This study introduces a lithofacies modeling method to construct a complex Louisiana stratigraphy model up to depth of 900 m using more than 114,000 well logs. Lithofacies intervals in one well log can be as many as 76. Louisiana comprises a number of interconnected aquifer systems and distinct geological features, such as angular unconformities, domes, and faults. The method contains processes of tessellation, discretization, translation, and interpolation to accommodate these geological features. First, the model domain is tessellated into tiles. Formations have the same dip direction within the same tile, but may have varying dip angles. Each tile is then discretized into computational cells. The data of well logs in and around a tile are translated to a non-dipping domain. A tile-lithofacies model for each tile is then constructed by interpolating well log data in the non-dipping domain. Tile-lithofacies models for all tiles are generated concurrently through parallel computing. Finally, the tile-lithofacies models are back-translated to the dipping domain and are assembled to form a complex lithofacies model. The method was applied to construct a Louisiana stratigraphy model as deep as 800 m. The model revealed two different depositional patterns in southeastern Louisiana likely due to depositional dissimilarity of the ancestral Mississippi River and Tennessee River. The major recharge zones appear to be in northwestern, southeastern, and west-central Louisiana. These recharge zones represent essential outcrop zones for Louisiana's principal aquifers. The model confirmed hydraulic connections of the Mississippi River and the Red River to their underlying alluvial sands. Hydraulic connections among different aquifer systems were also revealed. The Louisiana lithofacies model offers valuable information to improve current knowledge about Louisiana's geology and demonstrates a method potential for large-scale lithofacies modeling.
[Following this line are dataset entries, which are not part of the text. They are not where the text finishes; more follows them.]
(* ===== verification/WorkerFacts.v ===== *)
(** * The voter's invariant

    A small program logic for the handlers of [Worker] ([spec]: an invariant on
    every outcome, a two-state relation, a postcondition on success and a bound
    on how far the view moves), the worker's invariant, and a specification of
    every handler in it.  [WorkerSafety] draws the theorems from them. *)
From S2P Require Import Prelude Codec Primitives Reference Message Aggregator.
From S2P Require Import Synchronizer Network ConsensusState Import Worker.
Local Open Scope Z_scope.
Local Open Scope machine_scope.

Section invariant.
Context `{Platform} {CL : Client}.
Implicit Types (w : Worker) (s : ConsensusState) (l : list Effect).

Definition votes_of l : list Vote :=
  omap (λ e, match e with EVoted v => Some v | _ => None end) l.
Definition finalized_of l : list Hash :=
  omap (λ e, match e with EFinalize h => Some h | _ => None end) l.

Definition gossiped_of l : list bytes :=
  omap (λ e, match e with EGossip _ data _ => Some data | _ => None end) l.

(** A proposal its view's leader made, which every authority accepts. *)
Definition authentic s (p : Proposal) : Prop := verify_proposal s p = Ok ().

(** The high QC starts as the default one and is replaced by verified ones. *)
Definition high_qc_ok s (qc : QC) : Prop :=
  qc_ok qc ∧ (qc = qc_default ∨ qc_verify qc (cs_authorities s) = Ok ()).

(** Votes are made in strictly increasing views, up to the last voted one, by
    the local authority, each for an authentic proposal of its view. *)
Definition votes_ok s l : Prop :=
  StronglySorted Z.lt (vote_view <$> votes_of l) ∧
  Forall (λ v, vote_view v <= cs_last_voted_view s ∧
               local_authority_id s = Some (vote_voter v) ∧
               ∃ p, authentic s p ∧ vote_proposal_hash v = proposal_digest p ∧
                    vote_view v = proposal_view p) (votes_of l).

(** The commit rule: [hash] is the block of an authentic proposal with an
    authentic child in the next view, which in turn has an authentic child. *)
Definition committable s (hash : Hash) : Prop :=
  hash ≠ empty_payload_hash ∧
  ∃ p parent grandpa,
    authentic s p ∧ authentic s parent ∧ authentic s grandpa ∧
    proposal_parent_hash p = proposal_digest parent ∧
    proposal_parent_hash parent = proposal_digest grandpa ∧
    proposal_view parent = proposal_view grandpa +₆₄ 1 ∧
    block_hash (proposal_payload grandpa) = hash.

(** Under a hash the store holds the authentic proposal with that digest. *)
Definition store_ok s (c : client) : Prop :=
  ∀ h data, client_get_aux c (hash_as_ref h) = inr (Some data) →
  ∃ p, proposal_ok p ∧ data = scale_encode p ∧ proposal_digest p = h ∧ authentic s p.

Definition blocks_ok w : Prop :=
  Forall (λ b, u32_ok (bi_number b)) (mutex_data (w_pending_queue w)) ∧
  option_ok (λ b, u32_ok (bi_number b)) (w_processing_block w).

(** What leaves on the gossip topic is the encoding of a well-formed message. *)
Definition announced (e : Effect) : Prop :=
  match e with
  | EGossip topic data _ =>
      topic = gossip_topic ∧ ∃ m, message_ok m ∧ data = scale_encode m
  | _ => True
  end.

Record winv w : Prop := {
  wi_some : cs_authorities (w_state w) ≠ [];
  wi_small : Z.of_nat (length (cs_authorities (w_state w))) < 2 ^ 32;
  wi_aggregator : aggregator_ok (cs_authorities (w_state w)) (cs_aggregator (w_state w));
  wi_gossip : gv_view (w_gossip w) = cs_view (w_state w);
  wi_view : 0 <= cs_last_voted_view (w_state w) <= cs_view (w_state w) ∧
            cs_view (w_state w) <= u64_max;
  wi_high_qc : high_qc_ok (w_state w) (cs_high_qc (w_state w));
  wi_blocks : blocks_ok w;
  wi_store : store_ok (w_state w) (w_client w);
  wi_votes : votes_ok (w_state w) (w_log w);
  wi_commits : Forall (committable (w_state w)) (finalized_of (w_log w));
  wi_wire : Forall announced (w_log w);
}.

(** The number of the last finalized block. *)
Definition finalized_number w : Z := info_finalized_number (client_info (w_client w)).

(** What every handler does to the worker: the invariant, the configuration
    unchanged, and the view moving up by at most [k]. *)
Record step_ok (k : Z) w w' : Prop := {
  so_inv : winv w';
  so_authorities : cs_authorities (w_state w') = cs_authorities (w_state w);
  so_keystore : cs_keystore (w_state w') = cs_keystore (w_state w);
  so_queue : w_pending_queue w' = w_pending_queue w;
  so_view : cs_view (w_state w) <= cs_view (w_state w') <= cs_view (w_state w) + k;
  so_voted : cs_last_voted_view (w_state w) <= cs_last_voted_view (w_state w');
  so_high_qc : qc_view (cs_high_qc (w_state w)) <= qc_view (cs_high_qc (w_state w'));
  so_finalized : finalized_number w <= finalized_number w';
  so_log : w_log w `prefix_of` w_log w';
}.

Lemma step_ok_trans k k' w w' w'' :
  step_ok k w w' → step_ok k' w' w'' → step_ok (k + k') w w''.
Proof. intros [] []. split; [done|congruence..|lia|lia|lia|lia|by etrans]. Qed.

Lemma step_ok_refl k w : winv w → 0 <= k → step_ok k w w.
Proof. intros ??. by split; try lia. Qed.

Lemma step_ok_weaken k k' w w' : k <= k' → step_ok k w w' → step_ok k' w w'.
Proof. intros ? []. by split; try lia. Qed.

Lemma step_ok_local k w w' :
  step_ok k w w' → local_authority_id (w_state w') = local_authority_id (w_state w).
Proof.
  intros Hs. unfold local_authority_id.
  by rewrite (so_keystore _ _ _ Hs), (so_authorities _ _ _ Hs).
Qed.

Lemma step_ok_leader k w w' view :
  step_ok k w w' → view_leader (w_state w') view = view_leader (w_state w) view.
Proof. intros []. by apply view_leader_congr. Qed.

(** Appending other effects than votes and finalizations. *)
Definition neutral (e : Effect) : Prop :=
  match e with EVoted _ | EFinalize _ => False | _ => True end.

Lemma elem_of_votes v l : v ∈ votes_of l ↔ EVoted v ∈ l.
Proof.
  unfold votes_of. rewrite list_elem_of_omap. split; [|intros Hv; by exists (EVoted v)].
  intros (e & He & Hv). by destruct e; simplify_eq.
Qed.

Lemma votes_of_snoc l e :
  votes_of (l ++ [e]) = votes_of l ++ match e with EVoted v => [v] | _ => [] end.
Proof. unfold votes_of. rewrite omap_app. by destruct e. Qed.
Lemma finalized_of_snoc l e :
  finalized_of (l ++ [e]) = finalized_of l ++ match e with EFinalize h => [h] | _ => [] end.
Proof. unfold finalized_of. rewrite omap_app. by destruct e. Qed.

Lemma gossiped_of_snoc l e :
  gossiped_of (l ++ [e]) = gossiped_of l ++ match e with EGossip _ data _ => [data] | _ => [] end.
Proof. unfold gossiped_of. rewrite omap_app. by destruct e. Qed.

Lemma neutral_snoc l e :
  neutral e → votes_of (l ++ [e]) = votes_of l ∧ finalized_of (l ++ [e]) = finalized_of l.
Proof.
  rewrite votes_of_snoc, finalized_of_snoc. by destruct e; simpl; rewrite ?app_nil_r.
Qed.
End invariant.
这项研究引入了岩相学建模方法，使用114,000多个测井曲线构造了一个深度达900 m的复杂路易斯安那地层模型。一个测井中的岩相间隔可以多达76个。路易斯安那州包括许多相互连接的含水层系统和独特的地质特征，例如角不整合面，穹顶和断层。该方法包含镶嵌，离散化，平移和插值的过程，以适应这些地质特征。首先，将模型域细分为图块。在相同的图块中，地层具有相同的倾斜方向，但可能具有不同的倾斜角。然后将每个图块离散化为计算单元。瓦片及其周围的测井数据将转换为非浸入域。然后，通过在非浸入域中内插测井数据，构建每个瓦片的瓦片岩相模型。通过并行计算同时生成所有图块的图块-岩层模型。最后，将瓦片-岩相模型反转换为浸渍域，并进行组装以形成复杂的岩相模型。该方法被用于构造深达800 m的路易斯安那地层模型。该模型揭示了路易斯安那州东南部两种不同的沉积模式，这可能是由于祖先密西西比河和田纳西河的沉积差异所致。主要的补给区似乎位于西北，东南和中西部的路易斯安那州。这些补给区代表了路易斯安那州主要含水层的基本露头区。该模型证实了密西西比河和红河与其潜在冲积砂的水力联系。还揭示了不同含水层系统之间的液压连接。路易斯安那州岩相模型提供了有价值的信息，可以增进对路易斯安那州地质学的当前了解，并证明了大规模岩相建模的方法潜力。